• Prompt: Report all lines from the entries below in which "Hlow" appears.

Stored items:
[Start of section]
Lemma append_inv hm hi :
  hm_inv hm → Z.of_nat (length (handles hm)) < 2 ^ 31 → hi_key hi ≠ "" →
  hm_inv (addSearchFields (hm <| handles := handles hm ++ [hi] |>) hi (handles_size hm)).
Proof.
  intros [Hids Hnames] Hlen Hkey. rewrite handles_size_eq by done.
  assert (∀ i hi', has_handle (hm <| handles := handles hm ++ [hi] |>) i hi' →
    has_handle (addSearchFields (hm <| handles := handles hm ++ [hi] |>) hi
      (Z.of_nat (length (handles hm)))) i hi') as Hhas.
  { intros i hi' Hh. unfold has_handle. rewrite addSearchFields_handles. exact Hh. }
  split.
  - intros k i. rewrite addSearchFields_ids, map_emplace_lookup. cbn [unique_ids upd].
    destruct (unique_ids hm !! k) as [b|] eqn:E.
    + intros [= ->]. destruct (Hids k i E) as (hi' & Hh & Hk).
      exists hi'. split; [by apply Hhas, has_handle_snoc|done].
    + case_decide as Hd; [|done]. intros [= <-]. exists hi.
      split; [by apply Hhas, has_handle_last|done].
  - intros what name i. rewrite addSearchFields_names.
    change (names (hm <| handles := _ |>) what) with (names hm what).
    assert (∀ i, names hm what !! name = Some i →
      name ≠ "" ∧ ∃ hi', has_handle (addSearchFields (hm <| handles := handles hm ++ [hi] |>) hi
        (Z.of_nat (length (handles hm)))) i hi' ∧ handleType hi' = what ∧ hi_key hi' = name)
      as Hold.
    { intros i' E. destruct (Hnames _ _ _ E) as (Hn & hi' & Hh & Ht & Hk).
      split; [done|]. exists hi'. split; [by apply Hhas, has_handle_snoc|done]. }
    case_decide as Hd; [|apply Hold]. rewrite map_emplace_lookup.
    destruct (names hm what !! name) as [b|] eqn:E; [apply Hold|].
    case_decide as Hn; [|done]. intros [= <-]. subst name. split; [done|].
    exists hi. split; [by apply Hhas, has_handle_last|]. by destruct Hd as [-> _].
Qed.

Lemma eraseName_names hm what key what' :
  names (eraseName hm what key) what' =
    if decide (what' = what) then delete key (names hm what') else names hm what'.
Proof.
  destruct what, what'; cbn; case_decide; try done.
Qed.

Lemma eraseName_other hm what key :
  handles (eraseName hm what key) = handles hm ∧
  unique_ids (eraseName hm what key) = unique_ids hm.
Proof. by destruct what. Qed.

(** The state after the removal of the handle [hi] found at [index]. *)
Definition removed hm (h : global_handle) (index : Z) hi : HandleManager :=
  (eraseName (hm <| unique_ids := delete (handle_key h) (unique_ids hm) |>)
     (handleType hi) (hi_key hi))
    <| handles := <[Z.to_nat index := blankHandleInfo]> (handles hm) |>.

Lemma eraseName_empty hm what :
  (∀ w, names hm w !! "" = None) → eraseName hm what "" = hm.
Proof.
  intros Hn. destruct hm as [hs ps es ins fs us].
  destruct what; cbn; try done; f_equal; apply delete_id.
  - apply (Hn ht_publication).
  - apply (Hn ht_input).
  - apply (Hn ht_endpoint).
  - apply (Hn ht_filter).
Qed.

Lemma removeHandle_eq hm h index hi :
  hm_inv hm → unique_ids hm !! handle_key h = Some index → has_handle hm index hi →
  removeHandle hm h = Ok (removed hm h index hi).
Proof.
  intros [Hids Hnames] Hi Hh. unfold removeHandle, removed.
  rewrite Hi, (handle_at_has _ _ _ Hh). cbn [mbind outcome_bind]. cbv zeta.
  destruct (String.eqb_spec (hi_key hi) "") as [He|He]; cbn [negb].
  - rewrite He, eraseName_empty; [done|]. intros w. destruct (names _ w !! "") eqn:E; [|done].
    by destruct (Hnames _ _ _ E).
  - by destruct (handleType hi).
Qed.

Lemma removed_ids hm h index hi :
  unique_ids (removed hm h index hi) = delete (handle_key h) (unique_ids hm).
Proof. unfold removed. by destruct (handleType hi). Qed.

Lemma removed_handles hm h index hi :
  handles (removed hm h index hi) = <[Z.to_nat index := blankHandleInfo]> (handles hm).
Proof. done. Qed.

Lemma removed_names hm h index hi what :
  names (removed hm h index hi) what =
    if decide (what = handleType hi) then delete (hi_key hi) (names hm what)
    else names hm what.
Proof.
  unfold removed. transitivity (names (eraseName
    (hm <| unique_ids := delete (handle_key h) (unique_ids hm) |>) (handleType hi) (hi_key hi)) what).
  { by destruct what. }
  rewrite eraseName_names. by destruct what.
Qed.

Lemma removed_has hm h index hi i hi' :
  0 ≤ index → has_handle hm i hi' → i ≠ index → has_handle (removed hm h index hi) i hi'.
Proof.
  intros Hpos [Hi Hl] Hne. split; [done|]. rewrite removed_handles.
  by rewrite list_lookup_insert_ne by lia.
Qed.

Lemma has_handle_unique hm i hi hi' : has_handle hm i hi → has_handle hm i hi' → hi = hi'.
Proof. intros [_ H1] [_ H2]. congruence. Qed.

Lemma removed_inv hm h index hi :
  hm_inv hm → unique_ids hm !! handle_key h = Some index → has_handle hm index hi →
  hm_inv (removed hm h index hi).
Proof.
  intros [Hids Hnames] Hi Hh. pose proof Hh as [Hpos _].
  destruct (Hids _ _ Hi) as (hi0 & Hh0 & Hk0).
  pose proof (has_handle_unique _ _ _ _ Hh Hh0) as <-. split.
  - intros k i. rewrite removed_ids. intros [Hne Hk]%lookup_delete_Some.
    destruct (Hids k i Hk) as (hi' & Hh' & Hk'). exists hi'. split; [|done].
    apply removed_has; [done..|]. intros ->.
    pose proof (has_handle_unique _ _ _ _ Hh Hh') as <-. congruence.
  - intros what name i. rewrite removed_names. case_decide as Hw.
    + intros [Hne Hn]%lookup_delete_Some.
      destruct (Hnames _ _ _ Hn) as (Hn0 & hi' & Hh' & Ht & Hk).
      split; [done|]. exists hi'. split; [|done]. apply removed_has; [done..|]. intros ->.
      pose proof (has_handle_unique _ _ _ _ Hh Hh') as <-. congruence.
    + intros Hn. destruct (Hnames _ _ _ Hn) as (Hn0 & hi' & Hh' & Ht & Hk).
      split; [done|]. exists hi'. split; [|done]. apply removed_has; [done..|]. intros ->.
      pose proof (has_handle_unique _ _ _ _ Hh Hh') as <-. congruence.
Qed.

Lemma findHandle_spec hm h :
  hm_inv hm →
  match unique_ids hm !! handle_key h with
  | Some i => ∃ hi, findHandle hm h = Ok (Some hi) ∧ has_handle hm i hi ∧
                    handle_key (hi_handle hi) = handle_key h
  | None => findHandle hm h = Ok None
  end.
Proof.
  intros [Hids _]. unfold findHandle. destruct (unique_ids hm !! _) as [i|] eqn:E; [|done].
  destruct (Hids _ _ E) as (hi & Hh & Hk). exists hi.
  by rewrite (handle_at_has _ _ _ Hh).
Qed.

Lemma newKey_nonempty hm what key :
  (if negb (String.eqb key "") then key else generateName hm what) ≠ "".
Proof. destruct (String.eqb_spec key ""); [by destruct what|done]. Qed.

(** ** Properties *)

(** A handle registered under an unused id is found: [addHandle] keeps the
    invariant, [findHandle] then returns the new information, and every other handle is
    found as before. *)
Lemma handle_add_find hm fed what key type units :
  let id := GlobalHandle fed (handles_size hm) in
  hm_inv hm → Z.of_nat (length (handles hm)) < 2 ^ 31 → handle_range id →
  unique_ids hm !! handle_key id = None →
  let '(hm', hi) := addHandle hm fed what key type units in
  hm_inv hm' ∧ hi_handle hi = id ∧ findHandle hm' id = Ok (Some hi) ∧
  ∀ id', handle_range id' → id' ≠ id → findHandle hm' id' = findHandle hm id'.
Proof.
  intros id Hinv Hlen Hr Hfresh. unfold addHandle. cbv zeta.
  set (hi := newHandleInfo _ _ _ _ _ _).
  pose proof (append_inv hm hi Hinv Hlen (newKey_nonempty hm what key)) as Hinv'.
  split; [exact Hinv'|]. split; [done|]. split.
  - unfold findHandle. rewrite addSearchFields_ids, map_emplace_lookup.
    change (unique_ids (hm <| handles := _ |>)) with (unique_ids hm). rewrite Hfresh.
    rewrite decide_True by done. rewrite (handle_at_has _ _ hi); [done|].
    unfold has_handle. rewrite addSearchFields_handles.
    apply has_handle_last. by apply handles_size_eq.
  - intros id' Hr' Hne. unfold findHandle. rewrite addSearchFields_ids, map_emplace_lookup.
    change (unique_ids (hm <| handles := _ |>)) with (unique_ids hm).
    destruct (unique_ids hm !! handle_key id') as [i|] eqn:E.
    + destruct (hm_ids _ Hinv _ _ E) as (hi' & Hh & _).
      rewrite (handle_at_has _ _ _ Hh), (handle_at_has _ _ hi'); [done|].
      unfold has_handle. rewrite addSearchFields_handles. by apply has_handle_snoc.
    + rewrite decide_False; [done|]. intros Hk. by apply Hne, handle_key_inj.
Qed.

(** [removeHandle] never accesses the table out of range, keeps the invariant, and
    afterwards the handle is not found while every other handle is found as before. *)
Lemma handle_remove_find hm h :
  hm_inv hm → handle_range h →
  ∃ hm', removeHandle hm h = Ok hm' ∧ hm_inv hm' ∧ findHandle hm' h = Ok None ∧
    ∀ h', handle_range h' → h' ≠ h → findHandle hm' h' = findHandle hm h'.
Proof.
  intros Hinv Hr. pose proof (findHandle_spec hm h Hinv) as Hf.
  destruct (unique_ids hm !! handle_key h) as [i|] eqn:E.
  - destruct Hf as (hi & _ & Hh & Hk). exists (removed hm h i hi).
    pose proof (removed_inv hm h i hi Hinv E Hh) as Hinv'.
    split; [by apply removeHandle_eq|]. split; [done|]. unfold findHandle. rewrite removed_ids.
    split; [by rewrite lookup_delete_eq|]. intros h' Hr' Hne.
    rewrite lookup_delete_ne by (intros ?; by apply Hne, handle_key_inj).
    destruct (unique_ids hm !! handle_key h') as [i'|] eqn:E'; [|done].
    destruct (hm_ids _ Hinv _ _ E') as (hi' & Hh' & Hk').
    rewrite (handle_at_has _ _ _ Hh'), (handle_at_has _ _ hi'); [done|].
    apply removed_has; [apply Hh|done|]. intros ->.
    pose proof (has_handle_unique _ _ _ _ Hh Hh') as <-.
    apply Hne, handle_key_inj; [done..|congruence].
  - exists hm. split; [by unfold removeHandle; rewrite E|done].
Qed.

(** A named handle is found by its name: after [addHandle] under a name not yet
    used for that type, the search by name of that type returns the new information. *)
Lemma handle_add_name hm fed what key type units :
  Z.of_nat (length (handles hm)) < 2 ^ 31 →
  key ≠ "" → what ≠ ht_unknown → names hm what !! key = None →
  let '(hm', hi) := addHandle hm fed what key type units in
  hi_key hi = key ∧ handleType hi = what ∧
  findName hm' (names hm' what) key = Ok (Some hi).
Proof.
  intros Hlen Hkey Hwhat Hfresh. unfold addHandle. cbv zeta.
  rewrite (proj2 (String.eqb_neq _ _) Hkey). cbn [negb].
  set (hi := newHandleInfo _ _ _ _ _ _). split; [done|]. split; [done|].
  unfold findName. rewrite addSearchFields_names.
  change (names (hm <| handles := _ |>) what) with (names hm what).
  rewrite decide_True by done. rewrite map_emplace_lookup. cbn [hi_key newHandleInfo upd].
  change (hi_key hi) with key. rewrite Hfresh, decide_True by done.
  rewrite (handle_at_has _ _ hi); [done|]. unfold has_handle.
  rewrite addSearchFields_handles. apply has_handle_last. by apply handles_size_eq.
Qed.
[End of section]
[Start of section]
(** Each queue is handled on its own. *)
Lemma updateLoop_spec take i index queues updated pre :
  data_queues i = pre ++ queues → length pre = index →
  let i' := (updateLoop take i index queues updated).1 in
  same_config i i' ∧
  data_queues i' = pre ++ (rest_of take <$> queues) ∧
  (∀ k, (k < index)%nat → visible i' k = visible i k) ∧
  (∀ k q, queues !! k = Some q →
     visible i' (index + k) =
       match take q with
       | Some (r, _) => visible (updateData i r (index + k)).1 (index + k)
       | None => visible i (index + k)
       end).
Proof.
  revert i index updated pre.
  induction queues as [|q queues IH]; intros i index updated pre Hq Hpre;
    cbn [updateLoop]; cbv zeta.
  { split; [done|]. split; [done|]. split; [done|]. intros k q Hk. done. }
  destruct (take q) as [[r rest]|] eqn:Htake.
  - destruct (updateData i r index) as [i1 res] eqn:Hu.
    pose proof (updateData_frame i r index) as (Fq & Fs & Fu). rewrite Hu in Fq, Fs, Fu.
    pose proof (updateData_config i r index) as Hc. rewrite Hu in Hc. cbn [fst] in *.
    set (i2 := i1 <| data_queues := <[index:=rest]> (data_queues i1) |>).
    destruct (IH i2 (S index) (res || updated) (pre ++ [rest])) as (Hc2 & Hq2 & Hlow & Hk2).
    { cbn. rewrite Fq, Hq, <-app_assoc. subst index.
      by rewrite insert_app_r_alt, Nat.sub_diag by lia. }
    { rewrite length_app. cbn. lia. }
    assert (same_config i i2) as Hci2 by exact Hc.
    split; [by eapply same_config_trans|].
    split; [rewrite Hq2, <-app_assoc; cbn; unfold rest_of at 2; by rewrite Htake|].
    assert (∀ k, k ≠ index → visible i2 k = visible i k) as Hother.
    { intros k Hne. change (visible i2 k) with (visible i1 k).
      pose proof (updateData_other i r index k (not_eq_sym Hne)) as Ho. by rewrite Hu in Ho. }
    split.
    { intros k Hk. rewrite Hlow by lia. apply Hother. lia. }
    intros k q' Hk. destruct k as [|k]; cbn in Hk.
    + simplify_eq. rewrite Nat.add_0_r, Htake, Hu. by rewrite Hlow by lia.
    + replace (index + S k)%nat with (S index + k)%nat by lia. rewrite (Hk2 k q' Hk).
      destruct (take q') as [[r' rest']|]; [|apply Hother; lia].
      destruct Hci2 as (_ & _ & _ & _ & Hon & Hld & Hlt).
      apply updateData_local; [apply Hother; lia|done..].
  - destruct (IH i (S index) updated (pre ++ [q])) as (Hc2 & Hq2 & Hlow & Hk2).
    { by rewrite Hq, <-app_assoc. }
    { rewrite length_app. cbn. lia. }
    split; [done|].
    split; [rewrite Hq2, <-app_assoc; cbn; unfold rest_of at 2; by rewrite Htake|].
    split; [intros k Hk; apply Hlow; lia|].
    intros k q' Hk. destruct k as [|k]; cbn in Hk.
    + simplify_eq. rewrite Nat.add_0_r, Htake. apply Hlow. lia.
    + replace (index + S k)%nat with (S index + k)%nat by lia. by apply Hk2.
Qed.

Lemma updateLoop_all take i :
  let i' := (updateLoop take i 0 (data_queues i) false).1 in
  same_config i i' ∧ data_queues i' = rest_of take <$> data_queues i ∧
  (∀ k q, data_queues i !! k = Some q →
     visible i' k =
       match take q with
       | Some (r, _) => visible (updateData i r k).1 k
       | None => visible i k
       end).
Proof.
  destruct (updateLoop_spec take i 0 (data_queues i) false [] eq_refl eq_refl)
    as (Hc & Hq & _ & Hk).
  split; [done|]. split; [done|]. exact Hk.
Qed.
[End of section]
• Solved exercise:
    destruct (IH i2 (S index) (res || updated) (pre ++ [rest])) as (Hc2 & Hq2 & Hlow & Hk2).
    { intros k Hk. rewrite Hlow by lia. apply Hother. lia. }
    + simplify_eq. rewrite Nat.add_0_r, Htake, Hu. by rewrite Hlow by lia.
  - destruct (IH i (S index) updated (pre ++ [q])) as (Hc2 & Hq2 & Hlow & Hk2).
    split; [intros k Hk; apply Hlow; lia|].
    + simplify_eq. rewrite Nat.add_0_r, Htake. apply Hlow. lia.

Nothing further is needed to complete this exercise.